Federación de identidades para cargas de trabajo para GKE
La federación de identidades para cargas de trabajo para GKE es la forma recomendada de conectarse de forma segura a los servicios de Google Cloud. La federación de identidades para cargas de trabajo para GKE está habilitada de forma predeterminada en los clústeres de Autopilot.
Si deseas usar paquetes de flota (versión preliminar) con Sincronizador de configuración, se requiere la federación de identidades para cargas de trabajo para GKE.
Canales de versiones de GKE
Si deseas que el Sincronizador de configuración administre automáticamente las actualizaciones, te recomendamos que inscribas tu clúster en un canal de versiones de GKE. Las actualizaciones automáticas del Sincronizador de configuración usan canales de versiones para determinar cuándo actualizar a una versión nueva.
Si habilitas las actualizaciones automáticas sin inscribirte en un canal de versiones, el Sincronizador de configuración administra las actualizaciones de ese clúster como si usara el canal de versiones estable.
Redes
En la siguiente sección, se enumeran algunos de los cambios que podrías necesitar realizar en tu clúster de GKE, según la configuración de red.
Para obtener más información sobre las opciones de herramientas de redes de GKE, consulta Descripción general de la red.
Clústeres privados
Si usas clústeres privados, debes configurarlos de una de las siguientes maneras para asegurarte de que el Sincronizador de configuración tenga acceso y pueda autenticarse en tu fuente de información:
Configura Cloud NAT para permitir la salida desde nodos de GKE privados. Para obtener más detalles, consulta Ejemplo de configuración de GKE.
Habilita el Acceso privado a Google para conectarte al conjunto de direcciones IP externas que usan los servicios y las APIs de Google.
Clústeres públicos
Si usas clústeres públicos, pero tienes requisitos estrictos de firewall de VPC que bloquean el tráfico innecesario, debes crear reglas de firewall para permitir el siguiente tráfico:
- TCP: Permite la entrada y salida en los puertos 53 y 443.
- UDP: Permite la salida en el puerto 53.

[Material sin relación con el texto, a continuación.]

Lemma request_cons (x : Exchange) (net : list Exchange) (method path : string)
  (params : option Params) (w : World) :
  request (x :: net) method path params w =
  let w1 := fetched (throttled w)
              (build (secretKey (this w)) method path params)
              (Z.of_nat (latency x)) in
  match reply x with
  | Responded r =>
      if res_status r =? 429
      then request net method path params
             (sleep InRetry (retry_delay (res_retry_after r)) w1).2
      else (outcome_of r, read_body w1 r)
  | Failed message => (Thrown (TypeError message), w1)
  end.
Proof.
  simpl request. unfold bind at 1. rewrite attempt_run. simpl.
  destruct (reply x) as [r|message]; [|reflexivity].
  destruct (res_status r =? 429).
  - unfold bind at 1. reflexivity.
  - apply settle_run.
Qed.

Lemma request_nil (method path : string) (params : option Params) (w : World) :
  request [] method path params w =
  (Pending,
   fetched (throttled w) (build (secretKey (this w)) method path params) 0).
Proof.
  simpl request. unfold bind at 1. rewrite attempt_run. reflexivity.
Qed.

Lemma throttled_key (w : World) :
  secretKey (this (throttled w)) = secretKey (this w).
Proof.
  unfold throttled. destruct (wait_for _ _); reflexivity.
Qed.

Lemma throttled_clock (w : World) : clock w <= clock (throttled w).
Proof.
  unfold throttled. destruct (wait_for _ _) as [d|]; simpl; [|lia].
  pose proof (timer_ms_pos (Js.of_Z d)). lia.
Qed.

(** What one [throttle] call adds to the trace: a wait at most, then the
    push. *)
Lemma throttled_trace (w : World) :
  exists evs, trace (throttled w) = trace w ++ evs
    /\ fetches evs = [] /\ length (pushes evs) = 1%nat
    /\ timeouts InRetry evs = [] /\ body_reads evs = [].
Proof.
  unfold throttled. destruct (wait_for _ _); eexists; split;
    try reflexivity; simpl; auto.
Qed.

Lemma timer_ms_nonneg (d : Js.jsnum) : 0 <= timer_ms d.
Proof.
  pose proof (timer_ms_pos d). lia.
Qed.

Lemma fetches_app (tr1 tr2 : list Event) :
  fetches (tr1 ++ tr2) = fetches tr1 ++ fetches tr2.
Proof.
  apply omap_app.
Qed.

Lemma pushes_app (tr1 tr2 : list Event) :
  pushes (tr1 ++ tr2) = pushes tr1 ++ pushes tr2.
Proof.
  apply omap_app.
Qed.

Lemma body_reads_app (tr1 tr2 : list Event) :
  body_reads (tr1 ++ tr2) = body_reads tr1 ++ body_reads tr2.
Proof.
  apply omap_app.
Qed.

(** A run of [request] through any number of 429 responses up to the
    exchange that ends it. *)
Lemma request_through_rejections (rejs : list Exchange) :
  forall (final : Exchange) (rest : list Exchange) (method path : string)
         (params : option Params) (w : World),
  Forall is_rejection rejs -> rejected final = false ->
  exists w' evs,
    request (rejs ++ final :: rest) method path params w = (result_of final, w')
    /\ trace w' = trace w ++ evs
    /\ fetches evs = replicate (S (length rejs))
                       (build (secretKey (this w)) method path params)
    /\ length (pushes evs) = S (length rejs)
    /\ timeouts InRetry evs = (fun x => retry_delay (retry_header x)) <$> rejs
    /\ secretKey (this w') = secretKey (this w)
    /\ clock w + total_wait ((fun x => retry_delay (retry_header x)) <$> rejs)
       <= clock w'.
Proof.
  induction rejs as [|x rejs IH]; intros final rest method path params w Hrej Hfin.
  - simpl app. rewrite request_cons. simpl.
    destruct (throttled_trace w) as (evs & Htr & Hf & Hp & Ht & Hb).
    pose proof (throttled_clock w) as Hclk. pose proof (throttled_key w) as Hkey.
    unfold result_of. destruct (reply final) as [r|message] eqn:Hreply.
    + destruct (Z.eqb_spec (res_status r) 429) as [H429|_].
      { unfold rejected in Hfin. rewrite Hreply in Hfin.
        apply Z.eqb_neq in Hfin. contradiction. }
      eexists. exists (evs ++ [EvFetch (build (secretKey (this w)) method path params).1
                        (build (secretKey (this w)) method path params).2]
                    ++ reads_of r).
      split; [reflexivity|]. simpl. rewrite Htr, <- !app_assoc.
      split; [reflexivity|].
      rewrite fetches_app, pushes_app, timeouts_app, Hf, Ht, length_app, Hp.
      unfold reads_of.
      destruct (build _ _ _ _); destruct (negb (res_ok r));
        [|destruct (res_status r =? 204)]; simpl; repeat split; auto; lia.
    + eexists. exists (evs ++ [EvFetch (build (secretKey (this w)) method path params).1
                        (build (secretKey (this w)) method path params).2]).
      split; [reflexivity|]. simpl. rewrite Htr, <- !app_assoc.
      split; [reflexivity|].
      rewrite fetches_app, pushes_app, timeouts_app, Hf, Ht, length_app, Hp.
      destruct (build _ _ _ _); simpl; repeat split; auto; lia.
  - apply Forall_cons in Hrej as [Hx Hrej].
    apply is_rejection_inv in Hx as (r & Hreply & H429).
    simpl app. rewrite request_cons. simpl. rewrite Hreply.
    rewrite H429. simpl.
    destruct (throttled_trace w) as (evs & Htr & Hf & Hp & Ht & Hb).
    pose proof (throttled_clock w) as Hclk. pose proof (throttled_key w) as Hkey.
    match goal with |- context [request _ _ _ _ ?w1] =>
      destruct (IH final rest method path params w1 Hrej Hfin)
        as (w' & evs' & Hrun & Htr' & Hf' & Hp' & Ht' & Hkey' & Hclk')
    end.
    simpl in Htr', Hf', Hkey', Hclk'. rewrite Hkey in Hf', Hkey'.
    exists w', (evs ++ [EvFetch (build (secretKey (this w)) method path params).1
                          (build (secretKey (this w)) method path params).2;
                        EvTimeout InRetry (retry_delay (res_retry_after r))]
                    ++ evs').
    split; [exact Hrun|].
    split; [rewrite Htr', Htr, <- !app_assoc; reflexivity|].
    rewrite !fetches_app, !pushes_app, !timeouts_app, !length_app, Hf, Hp, Ht,
      Hf', Hp', Ht'.
    assert (Hh : retry_header x = res_retry_after r)
      by (unfold retry_header; rewrite Hreply; reflexivity).
    rewrite !Hh.
    pose proof (timer_ms_nonneg (retry_delay (res_retry_after r))) as Hnn.
    destruct (build (secretKey (this w)) method path params) as [url options].
    simpl.
    change (list_fmap Exchange Js.jsnum)
      with (@fmap list list_fmap Exchange Js.jsnum).
    repeat split; auto; lia.
Qed.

Si no incluyes estas reglas, el Sincronizador de configuración no se sincronizará correctamente, y nomos status informará el siguiente error:
Error: KNV2004: unable to sync repo Error in the git-sync container
Cloud Source Repositories con autenticación de la cuenta de servicio predeterminada de Compute Engine
Si usas el Sincronizador de configuración para conectarte a Cloud Source Repositories y Workload Identity Federation for GKE no está habilitada, puedes usar la cuenta de servicio predeterminada de Compute Engine para autenticarte. Debes usar permisos de acceso con permisos de solo lectura para los nodos del clúster.
Para agregar el permiso de solo lectura para Cloud Source Repositories, incluye cloud-source-repos-ro en la lista --scopes especificada en el momento de la creación del clúster o usa el permiso cloud-platform en el momento de la creación del clúster. Por ejemplo:
gcloud container clusters create CLUSTER_NAME --scopes=cloud-platform
Reemplaza CLUSTER_NAME por el nombre del clúster.
No puedes modificar los permisos de acceso luego de crear un grupo de nodos.
Sin embargo, puedes crear un grupo de nodos nuevo con el permiso de acceso adecuado mientras usas el mismo clúster. El permiso gke-default predeterminado no incluye cloud-source-repos-ro.
Nodos de Arm
Sincronizador de configuración solo se puede ejecutar en nodos basados en x86, no en nodos Arm. Sin embargo, si necesitas ejecutar el Sincronizador de configuración en un clúster con varias arquitecturas, realiza la siguiente acción según el tipo de clúster:
- GKE en AWS o GKE en Azure: Agrega un taint a tus nodos Arm para evitar programar Pods en tus nodos Arm sin una tolerancia correspondiente.
- GKE: GKE agrega un taint predeterminado para garantizar que no se programen cargas de trabajo sin la tolerancia correspondiente. No se requiere ninguna acción adicional.